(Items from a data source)
------------------------------
Lemma route_recovery_ok now p : remote_ok p -> remote_ok (route_recovery_fields now p).
Proof. intros []. unfold route_recovery_fields. remote_update. Qed.
Lemma safe_recovery_fields now : safely (update (route_recovery_fields now)).
Proof. apply safe_remote_update; [done|apply route_recovery_ok]. Qed.
#[local] Hint Resolve safe_recovery_fields | 0 : remote_safe.
Lemma safe_route_recovery : safely start_route_recovery_cycle_.
Proof. unfold start_route_recovery_cycle_. stay_safe. Qed.
#[local] Hint Resolve safe_route_recovery : remote_safe.
Lemma safe_start_discovery b : safely (start_discovery_cycle_ b).
Proof. unfold start_discovery_cycle_. stay_safe. Qed.
Lemma safe_full_rediscovery : safely start_config_full_rediscovery_.
Proof. unfold start_config_full_rediscovery_. stay_safe. Qed.
#[local] Hint Resolve safe_start_discovery safe_full_rediscovery : remote_safe.
Lemma safe_rejoin now reason : safely (rejoin_due_to_transmit_stall_ now reason).
Proof. unfold rejoin_due_to_transmit_stall_. stay_safe. Qed.
#[local] Hint Resolve safe_rejoin : remote_safe.

Lemma length_discover p : length (discover_payload p) = 34%nat.
Proof. unfold discover_payload. cbn. rewrite !length_app, !length_le_bytes, length_pad_to. done. Qed.
Lemma safe_send_on_channel now channel : safely (send_on_channel now channel).
Proof.
  unfold send_on_channel. stay_safe. apply safe_send_frame; [exact _|exact _|apply hops_make_ok..|lia|done|].
  intros _. rewrite length_discover. lia.
Qed.
#[local] Hint Resolve safe_send_on_channel : remote_safe.
Lemma safe_sweep now : safely (sweep_next now).
Proof. unfold sweep_next. stay_safe. Qed.
#[local] Hint Resolve safe_sweep : remote_safe.
Lemma safe_send_discover : safely send_discover_.
Proof. unfold send_discover_, schedule_discover_retry. stay_safe. Qed.
Lemma safe_select_parent sender a rssi : safely (select_parent_candidate_ sender a rssi).
Proof. unfold select_parent_candidate_. stay_safe. Qed.
#[local] Hint Resolve safe_select_parent safe_send_discover : remote_safe.

Lemma safe_remote_discover sender h payload :
  length (leaf_mac h) = 6%nat -> bytes_ok (leaf_mac h) -> safely (handle_discover_ sender h payload).
Proof.
  intros Hl Ho. apply safely_at. intros p Hp. unfold handle_discover_. at_go.
  apply at_update; [|apply at_safely, safe_announce_with_jitter; [exact _..|done|done]].
  intros []. remote_update. cbn. rewrite fmap_app. apply NoDup_app.
  split; [done|]. split; [|apply NoDup_singleton]. intros x Hx ->%list_elem_of_singleton. cbn in Hx.
  apply list_elem_of_fmap in Hx as (d & Ed & Hd). apply list_elem_of_In in Hd.
  assert (existsb (fun d => bytes_eqb (pd_leaf_mac d) (leaf_mac h)) (pending_discovers_ p) = true)
    by (apply existsb_exists; exists d; split; [done|by apply bytes_eqb_true]).
  congruence.
Qed.

Lemma safe_discover_announce sender payload rssi :
  safely (handle_discover_announce_ sender payload rssi).
Proof. unfold handle_discover_announce_. stay_safe. Qed.
#[local] Hint Resolve safe_remote_discover safe_discover_announce : remote_safe.

(** ** Joining *)
Lemma safe_join_rejected ack : safely (join_rejected ack).
Proof. unfold join_rejected. stay_safe. Qed.

Lemma mtu_of_payload p :
  session_max_payload_ p = 250 \/ session_max_payload_ p = 1470 ->
  mtu_ok (update_mtu_from_route_ p).
Proof. intros [E|E]; right; [left|right]; unfold update_mtu_from_route_; cbn; by rewrite E. Qed.

Lemma accept_session_ok tx ack p : remote_ok p -> remote_ok (accept_session tx ack p).
Proof.
  intros []. unfold accept_session. cbv zeta.
  set (m := if negb _ && negb _ then ESPNOW_V2_MAX_PAYLOAD else ESPNOW_V1_MAX_PAYLOAD).
  assert (m = 250 \/ m = 1470) as Hm by (subst m; destruct (_ && _); auto). clearbody m.
  remote_update.
  - split; [apply length_session_key|apply session_key_ok].
  - refine (mtu_ok_same _ _ (mtu_of_payload (p <| session_max_payload_ := m |>) Hm) _). by cbn.
  - apply recv_ok_max_chunk; [cbn; lia|done].
Qed.
Lemma enter_joined_ok now p : remote_ok p -> remote_ok (enter_joined now p).
Proof. intros []. unfold enter_joined. remote_update. Qed.
Lemma enter_state_sync_ok now p : remote_ok p -> remote_ok (enter_state_sync now p).
Proof.
  intros []. unfold enter_state_sync. remote_update. cbn. by rewrite <-ro_entities, <-list_fmap_compose.
Qed.
Lemma enter_normal_ok p : remote_ok p -> joined_ p = true -> remote_ok (enter_normal p).
Proof. intros [] Hj. unfold enter_normal. remote_update. Qed.

Lemma safe_join_accepted h ack : safely (join_accepted h ack).
Proof.
  apply safely_at. intros p Hp. unfold join_accepted.
  apply at_update; [intros _; by apply accept_session_ok|].
  apply (accept_session_ok (tx_counter h) ack) in Hp.
  assert (joined_ (accept_session (tx_counter h) ack p) = true) as Hj by done.
  revert Hp Hj. generalize (accept_session (tx_counter h) ack p). intros q Hq Hj. at_go.
  apply at_then; [exact _| |intros a; stay_safe]. at_go.
  - apply at_update_last; [exact _|]; apply enter_joined_ok.
  - apply at_update_last; [exact _|]; apply enter_state_sync_ok.
  - apply at_update; [intros _; by apply enter_normal_ok|]. apply at_safely. stay_safe.
  - apply at_update_last; [exact _|]; apply enter_joined_ok.
Qed.
#[local] Hint Resolve safe_join_rejected safe_join_accepted : remote_safe.

Lemma safe_join_ack h payload : safely (handle_join_ack_ h payload).
Proof. unfold handle_join_ack_. stay_safe. Qed.

(** ** Encrypted frames from the bridge *)
Lemma decrypt_ok p h payload tag plain :
  remote_ok p -> bytes_ok payload -> decrypt_ p h payload tag = Some plain -> bytes_ok plain.
Proof.
  intros Hp Ho. unfold decrypt_, espnow_crypto_crypt. destruct (negb _); [done|].
  destruct (_ || _); [done|]. intros E%(inj Some). subst plain.
  destruct (ro_key c p Hp). by apply ctr_crypt_ok.
Qed.

Lemma state_acked_ok now p : remote_ok p -> remote_ok (state_acked now p).
Proof.
  intros []. unfold state_acked. remote_update. cbn. rewrite <-ro_entities.
  rewrite (fmap_alter _ _ id) by done. generalize (er_schema <$> entity_records_ p).
  intros l. generalize (Z.to_nat (pending_state_field_index_ p)). induction l as [|x l IH]; intros [|n]; cbn; congruence.
Qed.
Lemma safe_remote_ack h payload tag : safely (handle_ack_ h payload tag).
Proof.
  unfold handle_ack_. stay_safe. apply safe_remote_update; [done|]. apply state_acked_ok.
Qed.

Lemma safe_take_assembly entity n :
  safely (update (fun p => p <| pending_commands_ ::= fun r => take_assembly r entity n |>)).
Proof.
  apply safe_remote_update; [done|]. intros p []. remote_update. cbn.
  etrans; [apply (take_assembly_size _ entity n)|done].
Qed.
#[local] Hint Resolve safe_take_assembly | 0 : remote_safe.

Lemma admit_command_bound r v b now f m t ok r' :
  (size (assemblies r) <= 8)%nat -> admit_command r v b now f m t = (ok, r') ->
  (size (assemblies r') <= 8)%nat.
Proof. intros Hs E. change r' with (ok, r').2. rewrite <-E. by apply admit_command_size. Qed.

Lemma safe_command h payload tag : safely (handle_command_ h payload tag).
Proof.
  apply safely_at. intros p Hp. unfold handle_command_. at_go; try (apply at_safely; solve [stay_safe]).
  apply at_update; [|apply at_safely; stay_safe].
  intros []. remote_update. change (size (assemblies r) <= 8)%nat.
  by eapply admit_command_bound.
Qed.
#[local] Hint Resolve safe_join_ack safe_remote_ack safe_command : remote_safe.

(** ** Configuration *)
Lemma safe_ack_and_remember h command result : safely (ack_and_remember h command result).
Proof. unfold ack_and_remember. stay_safe. Qed.
#[local] Hint Resolve safe_ack_and_remember : remote_safe.
Lemma safe_config_ok h command effect : safely effect -> safely (config_ok h command effect).
Proof. intros He. unfold config_ok. stay_safe. Qed.
#[local] Hint Resolve safe_config_ok : remote_safe.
------------------------------
• **REQUIRED ACTION**: List every line above that contains the word "generalize".

• **EXERCISE SOLUTION**:
  revert Hp Hj. generalize (accept_session (tx_counter h) ack p). intros q Hq Hj. at_go.
  rewrite (fmap_alter _ _ id) by done. generalize (er_schema <$> entity_records_ p).
  intros l. generalize (Z.to_nat (pending_state_field_index_ p)). induction l as [|x l IH]; intros [|n]; cbn; congruence.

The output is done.